The CJEU has already grappled with the issue of hyperlinking by way of framing[1] numerous times. In previous cases, the court dealt with content that is originally published on websites without any restrictive measures (Svensson and Others, BestWater International), stating that linking to such content by way of framing does not require the rights holders’ consent, based on the argument that the copyright holder (already) envisaged all internet users as the relevant public (to whom he or she wants to communicate its work to). Third parties may thus freely ‘frame’ such content, and such framing does not constitute a communication to the public under the the InfoSoc Directive[2].

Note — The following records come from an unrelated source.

(* ===== verification/WlCreate.v ===== *)
(** * Command [wl create]

    Models [runCreate] of [cmd/wl/main.go] and what it calls there: the options, the torrent from a path or from a stream, the
    torrent file, and the registration with the tracker.  The environment, the file system, the HTTP origin and the tracker
    are parameters.  [encoding/json] is the field-wise correspondence of the two structs, by the names of their tags, with
    what it does to strings: bytes that are not UTF-8 become U+FFFD.

    [runCreate_stream] says what the command does with a stream; that the torrent it registers is what [wl get] gets back is the
    theorem of [Publish]. *)

From S2P Require Import Prelude Strconv Hex Sha GoStrings Utf8 NetAddr Bencode Recognize Url NetUrl Database TrackerState UsageSync Announce Codec Paths Magnet Metainfo Merkle Create TorrentFiles Registry WlUrl.
From Stdlib Require Import ZArith Lia.
Local Open Scope Z_scope.

(** ** Options *)

Record createOpts := mkCreate {
  cpath : bytes; cstream : bytes; cname : bytes; ctrackerURL : bytes; cpieceLen : Z; capiKey : bytes; cuserID : bytes; csecret : bytes;
  cprivate : bool; cdescription : bytes; cpublisher : bytes; clicense : bytes; ccategory : bytes; ctags : bytes; ccomment : bytes;
  cwebseeds : list bytes }.

(** A repeatable string flag. *)
Definition stringSlice := list bytes.
Definition String (s : stringSlice) : bytes := join (chr ",") s.
Definition Set_ (s : stringSlice) (v : bytes) : stringSlice := s ++ [v].

(** ** The registration *)

Record registryBody := mkBody {
  BInfoHash : bytes; BV1InfoHash : bytes; BName : bytes; BSize : Z; BDescription : bytes; BPublisher : bytes; BLicense : bytes;
  BCategory : bytes; BTags : bytes; BTorrentData : bytes }.

(** A string through [json.Marshal] and back. *)
Definition json_string (s : bytes) : bytes := Map Some s.

(** What the tracker's decoder reads in the marshalled body. *)
Definition posted (b : registryBody) : PostBody :=
  mkPost (json_string (BInfoHash b)) (json_string (BV1InfoHash b)) (json_string (BName b)) (json_string (BDescription b))
    (json_string (BPublisher b)) (json_string (BLicense b)) (BSize b) (json_string (BCategory b)) (json_string (BTags b)) (BTorrentData b).

(** ** The command *)

Inductive cerror := CPath | CStreamURL | CStreamName | CFetch | CStreamStatus | CNoLength | CTorrent (e : create_err) | CWriteFile.

(** What an origin replies: status, [ContentLength] and the body. *)
Record Origin := mkOrigin { StatusCode : Z; ContentLength : Z; OBody : Reader }.

(** What [os.Stat] and [filepath.Walk] find of sizes: a file's, or those of every entry that is not a directory. *)
Inductive sizes := FileSize (n : Z) | TreeSizes (l : list Z).

(** The host and the scheme of a web seed, for [validateWebSeeds]. *)
Definition seed_url (ws : bytes) : option (bytes * bytes) := u ← NetUrl.Parse ws; Some (Scheme u, Host u).

(** [path.Base] *)
Definition path_Base : bytes → bytes := Base.

Section create.
Context {B : Bencoder}.
Context (env : Environ) (getwd : option bytes) (stat : bytes → option stat_result) (measure : bytes → option sizes).
Context (http_get : bytes → option Origin).
(** [POST] of the body with the key: the status of the reply, or a failure. *)
Context (http_post : bytes → bytes → registryBody → option Z).
(** [os.WriteFile] *)
Context (write_ok : bytes → bool).

(** [filepath.Abs] *)
Definition Abs (path : bytes) : option bytes := if IsAbs path then Some (Clean path) else wd ← getwd; Some (Join [wd; path]).

Definition createFromPath (o : createOpts) (announceURL : bytes) (now : Z) : result cerror (CreateResult * Z * bytes) :=
  absPath ← of_option CPath (Abs (cpath o));
  let name := if bool_decide (cname o = []) then Base absPath else cname o in
  res ← map_err CTorrent (Create seed_url stat
    {| OPath := absPath; OName := name; OPieceLength := cpieceLen o; OAnnounceURL := announceURL; OPrivate := cprivate o; OComment := ccomment o;
       OSource := envOr env (str "WL_SOURCE") []; OCreatedBy := envOr env (str "WL_CREATED_BY") []; OWebSeeds := cwebseeds o |} now);
  let totalSize := match measure absPath with
                   | Some (TreeSizes l) => foldl (λ acc n, wrap64 (acc + n)) 0 l
                   | Some (FileSize n) => n
                   | None => 0
                   end in
  Ok (res, totalSize, name).

(** The origin is itself a web seed, before the others. *)
Definition stream_options (o : createOpts) (announceURL name : bytes) : CreateOptions :=
  {| OPath := []; OName := name; OPieceLength := cpieceLen o; OAnnounceURL := announceURL; OPrivate := cprivate o; OComment := ccomment o;
     OSource := envOr env (str "WL_SOURCE") []; OCreatedBy := envOr env (str "WL_CREATED_BY") []; OWebSeeds := cstream o :: cwebseeds o |}.

Definition createFromStream (o : createOpts) (announceURL : bytes) (now : Z) : result cerror (CreateResult * Z * bytes) :=
  let streamURL := cstream o in
  u ← of_option CStreamURL (NetUrl.Parse streamURL);
  if bool_decide (Scheme u ≠ str "http" ∧ Scheme u ≠ str "https") then Err CStreamURL else
  let name := if bool_decide (cname o = []) then path_Base (UPath u) else cname o in
  if bool_decide (name = [] ∨ name = str "." ∨ name = str "/") then Err CStreamName else
  resp ← of_option CFetch (http_get streamURL);
  if bool_decide (StatusCode resp ≠ 200) then Err CStreamStatus else
  if ContentLength resp <=? 0 then Err CNoLength else
  res ← map_err CTorrent (CreateStream seed_url (stream_options o announceURL name) (OBody resp) (ContentLength resp) name now);
  Ok (res, ContentLength resp, name).

(** [false] when the registry is offline or refuses: the command warns and goes on. *)
Definition registerHash (registryURL : bytes) (body : registryBody) (apiKey : bytes) : bool :=
  match http_post registryURL apiKey body with Some status => bool_decide (status = 201) | None => false end.

(** What the command leaves: the torrent file, whether the registry took it, the hash and the link it prints. *)
Record created := mkCreated { outFile : bytes; outBytes : bytes; registered : bool; printedHash : bytes; printedMagnet : bytes }.

Definition body_of (o : createOpts) (res : CreateResult) (totalSize : Z) (name : bytes) : registryBody :=
  mkBody (InfoHashHex res) (RInfoHashV1Hex res) name totalSize (cdescription o) (cpublisher o) (clicense o) (ccategory o) (ctags o) (TorrentBytes res).

Definition runCreate (o : createOpts) (now : Z) : result cerror created :=
  let announceURL := buildAnnounceURL (ctrackerURL o) (cuserID o) (csecret o) in
  '(res, totalSize, name) ← (if bool_decide (cstream o ≠ []) then createFromStream o announceURL now else createFromPath o announceURL now);
  let out := name ++ str ".torrent" in
  if negb (write_ok out) then Err CWriteFile else
  let ok := registerHash (registryURL (ctrackerURL o)) (body_of o res totalSize name) (capiKey o) in
  Ok (mkCreated out (TorrentBytes res) ok (InfoHashHex res) (MagnetLink res)).

End create.

(** ** Lemmas *)

Lemma json_string_ascii s : Forall (λ b, bval b < 0x80) s → json_string s = s.
Proof. intros H. apply Map_ascii; [done|]. eapply Forall_impl; [exact H|]. done. Qed.

Lemma hex_ascii l : Forall (λ b, bval b < 0x80) (hex_encode l).
Proof.
  eapply Forall_impl; [apply hex_encode_lower|]. intros b. revert b. refine (forall_byte (λ b, is_lower_hex b = true → bval b < 0x80) _).
  vm_compute. reflexivity.
Qed.

Lemma json_hex l : json_string (hex_encode l) = hex_encode l.
Proof. apply json_string_ascii, hex_ascii. Qed.

(** From a stream: what the command does, given the torrent. *)
Lemma runCreate_stream `{B : Bencoder} env getwd stat measure http_get http_post write_ok o u res size data now :
  NetUrl.Parse (cstream o) = Some u → Scheme u = str "http" ∨ Scheme u = str "https" →
  cname o ≠ [] → cname o ≠ str "." → cname o ≠ str "/" → http_get (cstream o) = Some (mkOrigin 200 size data) → 0 < size →
  write_ok (cname o ++ str ".torrent") = true →
  CreateStream seed_url (stream_options env o (buildAnnounceURL (ctrackerURL o) (cuserID o) (csecret o)) (cname o)) data size (cname o) now = Ok res →
  runCreate env getwd stat measure http_get http_post write_ok o now
  = Ok (mkCreated (cname o ++ str ".torrent") (TorrentBytes res)
      (registerHash http_post (registryURL (ctrackerURL o)) (body_of o res size (cname o)) (capiKey o)) (InfoHashHex res) (MagnetLink res)).
Proof.
  intros Hu Hs Hn Hd Hsl Hg Hz Hw Hc. unfold runCreate. assert (Hst : cstream o ≠ []).
  { intros E. rewrite E in Hu. injection Hu as <-. by destruct Hs. }
  rewrite bool_decide_true by done. unfold createFromStream. rewrite Hu. simpl_res. rewrite bool_decide_false by tauto.
  rewrite (bool_decide_false (cname o = [])) by done. rewrite bool_decide_false by tauto. rewrite Hg. simpl_res. cbn [StatusCode ContentLength OBody].
  rewrite bool_decide_false by tauto. destruct (Z.leb_spec size 0); [lia|]. rewrite Hc. cbn [map_err]. simpl_res. by rewrite Hw.
Qed.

Against this background, the CJEU now addresses the question of whether rights holders may contractually prevent other parties from framing copyright protected works made available on the internet. In its ruling VG Bild-Kunst (C-392/19) handed down on 9 March 2021, the CJEU clarified that such contractual restrictions are in line with EU copyright law – but only if such restrictions concern the implementation of DRM measures.

The decision in a nutshell

In the proceedings between VG Bild-Kunst, a visual arts copyright collecting society in Germany, and Stiftung Preußischer Kulturbesitz (SPK), a German cultural heritage foundation and the operator of a digital library devoted to culture and knowledge, the CJEU was called upon for a preliminary ruling concerning the interpretation of Article 3 (1) of the InfoSoc Directive.

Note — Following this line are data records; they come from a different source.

(** * pybacktrip: the OMIKB backend strategy ([pybacktrip/backends/omikb.py])

    A shallow embedding of [OmikbStrategy]: the namespace registry, the
    SPARQL text built by [triples], [add_triples], [remove] and
    [format_query], the decoder [__convert_json_entrydict], and the two
    operations that look at the HTTP status, [query] and [serialize]. *)

From Stdlib Require Import String Ascii List Bool ZArith Lia.
Import ListNotations.
Open Scope string_scope.

(** ** Python primitives used by the module *)

Module Py.

(** [s.startswith(p)] *)
Definition startswith (s p : string) : bool := String.prefix p s.

(** [s[1:]] *)
Definition slice1 (s : string) : string :=
  match s with
  | EmptyString => EmptyString
  | String _ rest => rest
  end.

(** [sep.join(l)] *)
Definition join (sep : string) (l : list string) : string :=
  String.concat sep l.

(** The characters that cannot be typed inside a literal. *)
Definition dquote : string := String (ascii_of_nat 34) EmptyString.
Definition newline : string := String (ascii_of_nat 10) EmptyString.

(** A [dict] with string keys.  Python dicts iterate in insertion order:
    assigning to a key that is present keeps its position, assigning to a
    new key appends, [del] removes the entry. *)
Definition dict (V : Type) : Type := list (string * V).

Section Dict.
Context {V : Type}.

Fixpoint get (d : dict V) (k : string) : option V :=
  match d with
  | [] => None
  | (k', v) :: rest => if (k' =? k)%string then Some v else get rest k
  end.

VG Bild-Kunst refused to conclude a licence agreement with SPK for the use of its catalogue of works (SPK’s library contains links to digitalised content stored on the internet portals of participating institutions – the library itself, however, only stores thumbnails of the original images), unless the agreement contained a provision requiring SPK to implement effective technological measures to prevent the framing of such protected work or subject matter by third parties.

Can VG Bild-Kunst impose the implementation of such measures on its licensees?

The Bundesgerichtshof (Federal Court of Justice, Germany) has called upon CJEU to clarify this question and the CJEU has ultimately answered in the affirmative.

In its reasoning, the CJEU states that, where the copyright holder has adopted or imposed measures to restrict framing, the embedding of a work in a website page of a third party by means of the technique of framing constitutes an act of ‘making available that work to a new public’. Such communication to the public must, therefore, be authorised by the rightsholders concerned.

However, the CJEU also stressed that a copyright holder may not limit his or her consent to framing by means other than adopting technological measures, within the meaning of Article 6 (1) and (3) of the InfoSoc Directive – i.e. digital rights management tools. In the absence of such measures, it might prove difficult, particularly for individual users, to ascertain whether that right holder intended to oppose the framing of his or her works. To do so might prove even more difficult when that work is subject to sub-licences (see, by analogy GS Media, paragraph 46). Hence, to “ensure legal certainty and the proper functioning of the internet” the copyright holder’s consent can only be limited by adopting technological measures in the sense of Article 6 (1) and (3) of the InfoSoc Directive.

Key take-aways

  • Where the copyright holder has imposed technological measures to restrict framing, the embedding of a work in a website page of a third party by means of that technique constitutes making that work available to a new public.
  • Consequently, such framing must be authorised by the copyright holder.
  • However, contractual restrictions can only be imposed by requiring licensees to implement technological measures.

Practical implications

For businesses publishing content on the internet, the decision carries useful guidance: Content that is accessible to the public only behind paywalls or is otherwise protected by way of technological measures, can’t be “framed” by third parties without authorisation. When licensing such content to third parties, those third parties can also be required to adopt such technological measures to prevent unauthorised framing by third parties. Licensees will become liable if they do not adopt the measures requested by the copyright holder. In this context, contractual clauses containing an obligation on the licensee to prevent others from framing by means other than technological measures would, however, be unenforceable as such limitations would have no visibility to the public and result in widespread uncertainty about whether hyperlinking to such content by way of framing would be lawful or not.

With VG Bild-Kundt, the CJEU clearly intends to further safeguards the copyright holder’s claim to an appropriate reward for the use of his or her work when making it accessible to the public on the internet. The decision is also a reminder that DRM systems are still relevant – and may, going forward, become more relevant as the primary means to protect paid content on the internet.

The court’s ruling is yet another puzzle piece in the mosaic of case law on hyperlinking, which is not always intuitive to understand. Below we include a chart to illustrate (in a simplified way) how hyperlinks are currently treated under EU copyright laws based on the CJEU’s case law.

[1] The technique of framing consists of dividing a website page into several frames and posting within one of them, by means of a clickable link or an embedded internet link (inline linking), an element coming from another site in order to hide from the users of that site the original environment to which that element belongs.